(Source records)

(* ===== verification/Icmap.v ===== *)
(** * The configuration map (exec/icmap.c)

    Maps from key names to typed values, the tracking of changes of the global
    map, and the list of read-only keys.

    A map is libqb's ([qb_map]): the class states the operations that icmap uses
    and what they promise.  A value is the bytes of the item; integers are
    stored with the lowest byte first.  A pointer argument is an [option], and the
    memory behind a value pointer the list of its bytes: reading behind its end is
    [None].  Maps and trackers are named by their addresses. *)
From stdpp Require Import sorting.
From S2P Require Import Prelude CString VoteQuorumExec Cpg.

Definition ICMAP_KEYNAME_MAXLEN : nat := 255.
Definition ICMAP_KEYNAME_MINLEN : nat := 3.
Definition ICMAP_MAX_VALUE_LEN : nat := 16 * 1024.
Definition ICMAP_TRACK_ADD : Z := 4.
Definition ICMAP_TRACK_DELETE : Z := 1.
Definition ICMAP_TRACK_MODIFY : Z := 2.
Definition ICMAP_TRACK_PREFIX : Z := 8.
Definition CS_ERR_NO_MEMORY : Z := 8.
Definition CS_ERR_INIT : Z := 4.

Inductive icmap_value_types_t :=
| ICMAP_VALUETYPE_INT8 | ICMAP_VALUETYPE_UINT8 | ICMAP_VALUETYPE_INT16 | ICMAP_VALUETYPE_UINT16
| ICMAP_VALUETYPE_INT32 | ICMAP_VALUETYPE_UINT32 | ICMAP_VALUETYPE_INT64 | ICMAP_VALUETYPE_UINT64
| ICMAP_VALUETYPE_FLOAT | ICMAP_VALUETYPE_DOUBLE | ICMAP_VALUETYPE_STRING | ICMAP_VALUETYPE_BINARY.
#[export] Instance icmap_type_eq : EqDecision icmap_value_types_t.
Proof. solve_decision. Defined.

Definition type_eqb (a b : icmap_value_types_t) : bool := bool_decide (a = b).

Record icmap_item := mk_item { ii_type : icmap_value_types_t; ii_value : list Z }.
#[export] Instance icmap_item_eqdec : EqDecision icmap_item.
Proof. solve_decision. Defined.

Definition ii_value_len (i : icmap_item) : nat := length (ii_value i).

(** ** libqb's maps *)

(** The events a notifier is registered for. *)
Record qb_notify := mk_qb_notify { QB_DELETED : bool; QB_REPLACED : bool; QB_INSERTED : bool; QB_RECURSIVE : bool }.
#[export] Instance qb_notify_eq : EqDecision qb_notify.
Proof. solve_decision. Defined.

Inductive qb_event := QbDeleted | QbReplaced | QbInserted.

Definition qb_wants (n : qb_notify) (e : qb_event) : bool :=
  match e with QbDeleted => QB_DELETED n | QbReplaced => QB_REPLACED n | QbInserted => QB_INSERTED n end.

(** A notifier: its key ([None] for the whole map), events and user data. *)
Record qb_notifier := mk_notifier { no_key : option string; no_events : qb_notify; no_data : Z }.
#[export] Instance qb_notifier_eq : EqDecision qb_notifier.
Proof. solve_decision. Defined.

Prompt: The required output is the exact run of lines from the beginning of the records to the line with "A map is libqb's", that line included.

Final answer:
(* ===== verification/Icmap.v ===== *)
(** * The configuration map (exec/icmap.c)

    Maps from key names to typed values, the tracking of changes of the global
    map, and the list of read-only keys.

    A map is libqb's ([qb_map]): the class states the operations that icmap uses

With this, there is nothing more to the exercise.